In 2011, she became a professor of English Linguistics at the Heidelberg University Department of English, where she was the Vice-rector for Student Affairs and Teaching from 2013 to 2018 and founding Director of the Heidelberg Graduate School for Humanities and Social Sciences (HGGS) from 2015 to 2019. She was also a LERU representative for the Faculty of Modern Languages and a Marsilius Fellow at the Marsilius-Kolleg of Heidelberg University.

Since 2017, Busse has been a member for the DFG Research Training Group “Authority and Trust in American Culture, Society, History and Politics” (GRK 2244) at the Heidelberg Centre for American Studies. She was the spokesperson of the Research Training Group “Sprachkritik als Gesellschaftskritik im europäischen Vergleich / Critique of Language as Critique of Society – A European Perspective”. Busse is also the founding director of the Heidelberg School of Education and was the project manager of the heiEDUCATION, PLACE, and GO Digital endeavours.

In October 2019, Beatrix Busse was appointed Vice-Rector for Student Affairs and Teaching at the University of Cologne.

== Research projects ==
Busse has a broad range of research interests that include stylistics, corpus linguistics, history of English and historical pragmatics, sociolinguistics, language in urban space with a focus on Brooklyn, New York, and transfer linguistics. Her DFG funded project heidelGram is a corpus-based network analysis of English grammar books between 1550 and 1900. She is currently leading a project on discursive urban place-making in Brooklyn, New York.

Busse is part of the steering committee and the person responsible on behalf of the University of Cologne for EUniWell –the European University for Well-Being, which unites seven European universities from across diverse European regions.
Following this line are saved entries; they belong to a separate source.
(* ===== verification/ShardOrder.v ===== *)
(** * ShardOrder: what a statement of one bank may do to the shard

    [shard_le bank]: batches, items, expiry items, cards, operations and
    authorization decisions move only along their orders, the histories only
    grow, and nothing of another bank changes.  Every statement of the
    repositories is shown to respect it once; a transaction then respects it by
    composition, whatever faults interrupt it. *)

From S2P Require Import Prelude Json Domain Stores Vault World ShardTx Guards.
Open Scope string_scope.
Open Scope list_scope.
Open Scope Z_scope.

(** A card keeps its references; a stored masked PAN and the predecessor stay;
    every change increments the version. *)
Definition card_identity (c : card_row) :=
  (cd_client_id c, cd_account_reference_id c, cd_product_id c, cd_predecessor_card_id c, cd_issued_at c,
   cd_created_at c, cd_created_by c).
Definition card_le (old new : card_row) : Prop :=
  card_identity new = card_identity old /\
  (is_Some (cd_masked_pan old) -> cd_masked_pan new = cd_masked_pan old) /\
  (new = old \/ cd_version old < cd_version new).
#[export] Instance card_le_preorder : PreOrder card_le.
Proof.
  split; [by intros c; repeat split; auto|]. intros a b c (H1 & H2 & H3) (H1' & H2' & H3').
  repeat split; [congruence| |].
  - intros H. rewrite H2'; [auto|]. by rewrite H2.
  - destruct H3 as [->|], H3' as [->|]; auto. right. lia.
Qed.

(** An accepted operation keeps what was asked and who asked it. *)
Definition operation_request (o : operation_row) :=
  (op_card_id o, op_action o, op_reason o, op_actor_user_id o, op_actor_role o, op_actor_entity_id o,
   op_request_id o, op_created_at o, op_created_by o).
Definition operation_le (old new : operation_row) : Prop := operation_request new = operation_request old.
#[export] Instance operation_le_preorder : PreOrder operation_le.
Proof. split; [by intros o|]. intros a b c ??. unfold operation_le in *. congruence. Qed.

Definition idem_le (old new : idem_row) : Prop := id_id new = id_id old.
#[export] Instance idem_le_preorder : PreOrder idem_le.
Proof. split; [by intros o|]. intros a b c ??. unfold idem_le in *. congruence. Qed.

Definition run_le (old new : run_row) : Prop :=
  ru_run_date new = ru_run_date old /\ ru_executor_identity new = ru_executor_identity old.
#[export] Instance run_le_preorder : PreOrder run_le.
Proof. split; [by intros o|]. intros a b c [??] [??]. split; congruence. Qed.

(** The external keys are immutable ([guard_public_reference_keys]). *)
Definition entity_le (old new : entity_row) : Prop := en_bank_reference new = en_bank_reference old.
Definition client_le (old new : client_row) : Prop := cl_external_client_ref new = cl_external_client_ref old.
Definition account_le (old new : account_row) : Prop := ac_external_account_ref new = ac_external_account_ref old.
Definition product_le (old new : product_row) : Prop :=
  pr_product_code new = pr_product_code old /\ pr_configuration_version old <= pr_configuration_version new.
#[export] Instance entity_le_preorder : PreOrder entity_le.
Proof. split; [by intros o|]. intros a b c ??. unfold entity_le in *. congruence. Qed.
#[export] Instance client_le_preorder : PreOrder client_le.
Proof. split; [by intros o|]. intros a b c ??. unfold client_le in *. congruence. Qed.
#[export] Instance account_le_preorder : PreOrder account_le.
Proof. split; [by intros o|]. intros a b c ??. unfold account_le in *. congruence. Qed.
#[export] Instance product_le_preorder : PreOrder product_le.
Proof. split; [intros o; split; [done|lia]|]. intros a b c [??] [??]. split; [congruence|lia]. Qed.

(** The rows of a table that belong to other banks. *)
Definition others {A} (bank : string) (t t' : gmap key A) : Prop :=
  forall b id, b <> bank -> t' !! (b, id) = t !! (b, id).
#[export] Instance others_preorder {A} bank : PreOrder (others (A := A) bank).
Proof. split; [by intros t b id|]. intros a b c H1 H2 x id Hx. by rewrite H2, H1. Qed.
Lemma others_insert {A} (bank : string) (t : gmap key A) (id : string) (a : A) : others bank t (<[(bank, id) := a]> t).
Proof. intros b id' Hb. apply lookup_insert_ne. congruence. Qed.

Record shard_le (bank : string) (db db' : shard_db) : Prop := ShardLe {
  sl_entities : table_le entity_le (entities db) (entities db');
  sl_clients : table_le client_le (clients db) (clients db');
  sl_accounts : table_le account_le (accounts db) (accounts db');
  sl_products : table_le product_le (products db) (products db');
  sl_cards : table_le card_le (cards db) (cards db');
  sl_operations : table_le operation_le (operations db) (operations db');
  sl_history : exists l, history db' = history db ++ l /\ Forall (fun h => hi_entity_id h = bank) l;
  sl_audit : exists l, audit db' = audit db ++ l /\ Forall (fun a => au_entity_id a = bank) l;
  sl_idem : table_le idem_le (idem db) (idem db');
  sl_batches : table_le batch_le (batches db) (batches db');
  sl_items : table_le item_le (batch_items db) (batch_items db');
  sl_runs : table_le run_le (expiry_runs db) (expiry_runs db');
  sl_expiry : table_le expiry_le (expiry_items db) (expiry_items db');
  sl_authz : table_le eq (authz db) (authz db');
  sl_others : others bank (clients db) (clients db') /\ others bank (accounts db) (accounts db') /\
    others bank (products db) (products db') /\ others bank (cards db) (cards db') /\
    others bank (operations db) (operations db') /\ others bank (batches db) (batches db') /\
    others bank (batch_items db) (batch_items db') /\ others bank (expiry_runs db) (expiry_runs db') /\
    others bank (expiry_items db) (expiry_items db') /\ others bank (authz db) (authz db');
  sl_other_entities : forall b, b <> bank -> entities db' !! b = entities db !! b;
  sl_other_idem : forall b s k, b <> bank -> idem db' !! (b, s, k) = idem db !! (b, s, k)
}.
The universities of Birmingham, Cologne, Florence, Leiden, Linnaeus, Nantes, and Semmelweis (Budapest) unite students and staff members to drive transformation to support individual, social and environmental well-being in a global setting

== Memberships ==
Busse is the reviews editor of the International Journal of Corpus Linguistics as well as the series editor for the Diskursmuster – Discourse Patterns volume published by Mouton De Gruyter. She is on the editorial board for Advances in Stylistics (Continuum) and Language, Style and Literature (Palgrave) and the advisory board for the Historical Thesaurus of the Oxford English Dictionary. She is an editor for the heiEDUCATION Journal – Transdisziplinäre Studien zur Lehrerbildung.

Busse was on the board of directors of the Leibniz Science Campus Empirical Linguistics and Computational Language Modelling at Heidelberg University and the Leibniz Institute for the German Language, Mannheim from 2015 to 2019, and on the evaluation board for the Swiss National Science Foundation: National Research Focuses and Centres of Excellency in 2018. She is an honorary research fellow at the University of Glasgow, and deputy director of the Heidelberg Centre for Cultural Heritage. She is a board member of the Deutsches Kolonialkorpus as well as the coordinator of the Urban Space Research Network (USRN) at the University of Bremen.

Busse is a member of the Poetics and Linguistics Association (PALA) where she was a board member from 2007 to 2013, the International Computer Archive of Modern and Medieval English (ICAME), the International Society for the Linguistics of English (ISLE), the Deutscher Anglistenverband, and the International Association of Literary Semantics (IALS).